The other person arrived later during the reunion. I'd reached a point where I didn't think he'd show up at all. He'd been one of the more popular kids in my class and, to be candid, I'd had a huge crush on him back in the day. There were times during high school when the bullying and isolation (I'd had no real friends to speak of during those years) became so much that I'd contemplated suicide on more than one occasion. And, at least once, I was on the verge of doing it. This person, however, was one of the reasons I am still here. He showed me kindness when none of my other peers did. So did another classmate (one who I didn't have a crush on), but he didn't attend the reunion.
So, over to this fellow I went, once he'd arrived and had been there for several minutes. Stammering through much of it, I attempted to thank him for having helped me get through a difficult period of life. I actually told him that he's one of the reasons I'm still here today. I thanked him for his kindness. He just sort of stared back at me. It wasn't a terrible stare, though it was a little blank. He said, "Okay, okay... " and maybe there was a "you're welcome" in there, too? I don't really know. My mind went about as blank as his face did, and I nodded, almost in tears, and walked away.
I watch a lot of movies. Again, this is something that regular readers of this blog will know. People communicate differently in the movies. They tend to be more open and honest (even if much of the movie is about the characters not communicating, eventually, they will open up). People will share their thoughts and feelings, whether they be family or friends (heck, sometimes even enemies), and there is often understanding and resolution. Alas, it doesn't seem to happen that way in real life. At least, not as often as it should. We envision rewarding and emotional conversations and, when they finally materialize, they are often awkward and unfulfilling.

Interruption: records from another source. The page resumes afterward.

(** * PicoHistogram: a shallow embedding of [histo_opt.py]

    The script reads the second column of a comma separated text file,
    computes a bin layout from a settings dictionary filled from
    [key=value] command line tokens, and redraws a histogram on every
    animation frame.

    The embedding keeps the shapes of the Python program:
    - a Python [float] is an IEEE 754 binary64 value ([spec_float] with
      precision 53 and maximal exponent 1024), a Python [int] is a [Z];
    - the settings dictionary is a [gmap string pyval] living in a heap of
      dictionaries, and functions receive a reference to it;
    - statements that print, open files, draw or raise run in a state and
      exception monad over a [world];
    - text is a sequence of one-byte characters ([string]), read as
      ASCII: a file is the text it decodes to, and a read either gives the
      whole text or fails at [open];
    - the plotting and array libraries are described by what their
      documentation says of the calls the script makes; what is drawn is
      recorded as a list of artists, the legend label keeping the values
      it is formatted from. *)

From Stdlib Require Import ZArith Lia Ascii String Floats.SpecFloat.
From stdpp Require Import base option list strings gmap.

Local Open Scope Z_scope.

(** ** Python floats: IEEE 754 binary64 *)

Module F64.

Definition prec : Z := 53.
Definition emax : Z := 1024.

Abbreviation float := spec_float.

Definition add : float -> float -> float := SFadd prec emax.
Definition sub : float -> float -> float := SFsub prec emax.
Definition mul : float -> float -> float := SFmul prec emax.
Definition div : float -> float -> float := SFdiv prec emax.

At the high school reunion, the person I apologized to didn't remember what I was apologizing about, and the person I thanked (probably too profusely) seemed to almost recoil from my attempt at expressed gratitude, making me feel like a blubbering mess. Its made me wonder: Are thank yous and apologies worth it? Are they a quaint notion built-up in one's head that don't really work in real life? Did I simply pick the wrong people to express regret and gratitude toward? And, in total honesty, I have to ask: Why did I do it?
In my head and in my heart, making the effort to apologize to or thank someone is based on a desire to try and make them feel better. We convince ourselves that, regardless of what transpired, we truly have the best interests of the other person in mind. But is that really the reason we express remorse or appreciation? Are these sorts of things more selfish in nature? Are they conscience-clearers -- attempts to reform our perceived reputation with others? How much of an apology or a thank you is truly altruistic?
I did mention earlier that I have a lot of self-doubt.